Some reflex made Ashura glance up into the sky. He did a double-take. The clouds there were pink-edged. He was late. "Mother Runnell, I must go now."

"Your good master requiring more favours of your good will?"

"Well I
am
his apprentice."

"More deliveries?"

Ashura stood up and dusted himself down. "No doubt." The next second he was staring at her. "How, how."

"What was in the pot, Ashura?"
And all of a sudden Mother Runnell's eyes didn't seem bleared at all, but emerald and piercing.

"A dead ancient's brain," Ashura replied in a whisper.

"How do you know?"

Ashura looked at the ground, abashed. "I don't know.
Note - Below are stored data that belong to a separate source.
Lemma total_delta_bound (actions : list Action) :
  Z.abs (total_delta actions) <= total_magnitude actions.
Proof.
  induction actions as [| a rest IH];
    unfold total_delta, total_magnitude in *; simpl; lia.
Qed.

(** While no sum is rounded, the value follows the sum of the
    contributions. *)
Lemma selectCount_dispatchAll_exact (actions : list Action) :
  forall state : RootState,
    Z.abs (selectCount state) + total_magnitude actions <= MAX_SAFE_INTEGER ->
    selectCount (dispatchAll actions state)
    = selectCount state + total_delta actions.
Proof.
  unfold MAX_SAFE_INTEGER.
  induction actions as [| a rest IH]; intros state Hb.
  - unfold total_delta. simpl. lia.
  - pose proof (total_magnitude_nonneg rest) as Hrest.
    change (total_magnitude (a :: rest))
      with (Z.abs (value_delta a) + total_magnitude rest) in Hb.
    change (total_delta (a :: rest))
      with (value_delta a + total_delta rest).
    assert (E : selectCount (dispatch state a)
                = selectCount state + value_delta a)
      by (apply selectCount_dispatch_exact; lia).
    rewrite dispatchAll_cons, IH; rewrite E; lia.
Qed.

Lemma total_delta_Permutation (xs ys : list Action) :
  Permutation xs ys -> total_delta xs = total_delta ys.
Proof.
  intros P. unfold total_delta.
  induction P as [| a xs ys _ IH | a b xs | xs ys zs _ IH1 _ IH2];
    simpl; lia.
Qed.

Lemma total_magnitude_Permutation (xs ys : list Action) :
  Permutation xs ys -> total_magnitude xs = total_magnitude ys.
Proof.
  intros P. unfold total_magnitude.
  induction P as [| a xs ys _ IH | a b xs | xs ys zs _ IH1 _ IH2];
    simpl; lia.
Qed.

(** X1. As long as the magnitude of the value before plus the magnitudes
    of all the contributions stays within the safe integers, the value
    after a sequence of actions is the value before plus the sum of what
    each action adds (1 for [increment], -1 for [decrement], the payload
    for [incrementByAmount] and for [fulfilled], nothing for any other
    action), and it is a safe integer again. Beyond the safe integers the
    sums are rounded and this fails. *)
Theorem value_after_actions :
  forall (actions : list Action) (state : RootState),
    Z.abs (selectCount state) + total_magnitude actions <= MAX_SAFE_INTEGER ->
    selectCount (dispatchAll actions state)
    = selectCount state + total_delta actions
    /\ is_safe (selectCount (dispatchAll actions state)).
Proof.
  intros actions state Hb.
  rewrite selectCount_dispatchAll_exact by exact Hb.
  split; [ reflexivity | ].
  pose proof (total_delta_bound actions). unfold is_safe. lia.
Qed.

Lemma value_after_actions_witness :
  Z.abs (selectCount store_initial)
  + total_magnitude [incrementByAmount (2 ^ 53 - 3); increment; decrement;
                     incrementAsync_pending]
  <= MAX_SAFE_INTEGER
  /\ selectCount
       (dispatchAll [incrementByAmount (2 ^ 53 - 3); increment; decrement;
                     incrementAsync_pending] store_initial)
     = selectCount store_initial
       + total_delta [incrementByAmount (2 ^ 53 - 3); increment; decrement;
                      incrementAsync_pending].
Proof.
  assert (H : Z.abs (selectCount store_initial)
              + total_magnitude [incrementByAmount (2 ^ 53 - 3); increment;
                                 decrement; incrementAsync_pending]
              <= MAX_SAFE_INTEGER)
    by (vm_compute; discriminate).
  split; [ exact H | ].
  exact (proj1 (value_after_actions _ _ H)).
Defined.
I didn't look, if that's what you mean. I can only surmise that's what it was from what I heard behind locked doors."

"Ahh," she said, and started rocking, back and forth, very slowly, "you do keep your eyes and ears open, young Mite, after all. I'm glad to hear it. Your life may depend on it, someday." Ashura shivered at the pronouncement but the oracle's smile was warm. "Now come, tell me, what was the brain for?"

"Master Urkhan's old wards are wearing down. He made them from squirrel and cat and other small animals. He's made new ones from chaffinches, but he hasn't used any of them. I think he's after something a little stronger."

"A ward from the
ka
of a dead man?"

Ashura nodded, blushing.

Mother Runnell tutted. "Oh, Mite, what have you got yourself involved in? You know that's a restricted practice. If the burghers heard. Who provided the brain?"

"Trimghoul."

"The psychokine?"

"The same."

"And where did he get it?"

"From Blood Park, so he said."

"And do you really believe him, Ashura?" Ashura, his correct name. Seriousness. Mother Runnell's questions were in deadly earnest.

Did he believe Trimghoul? He thought of the man, astride his skittish gelding and shrouded in his habitual garb, an unnerving costume of black net that covered him from head to foot. Things started slotting into place inside Ashura's head, forming a pattern he didn't much care for ― not at all.

His tongue cleaved to the roof of his mouth. "What must I do?" he stammered.

"Act upon your suspicions," she replied simply. "That's not so hard, is it?" Something cold slithered down Ashura's spine.

Foxtongue was waiting inside. She was sitting on a rough oak table, her feet up on a stool. Ashura gave her a worried smile as he made for the door.

"No time to show me a trick or two, Warlock?"

"'Fraid not," he shrugged.

"Do you fear your master's scolding that much?"

Yes, something screamed at him. Yes. But Ashura sensed that whatever displeasure he might encounter by arriving late this afternoon, it was as nothing to the roasting he might suffer should he follow Mother Runnell's advice, as he knew he must.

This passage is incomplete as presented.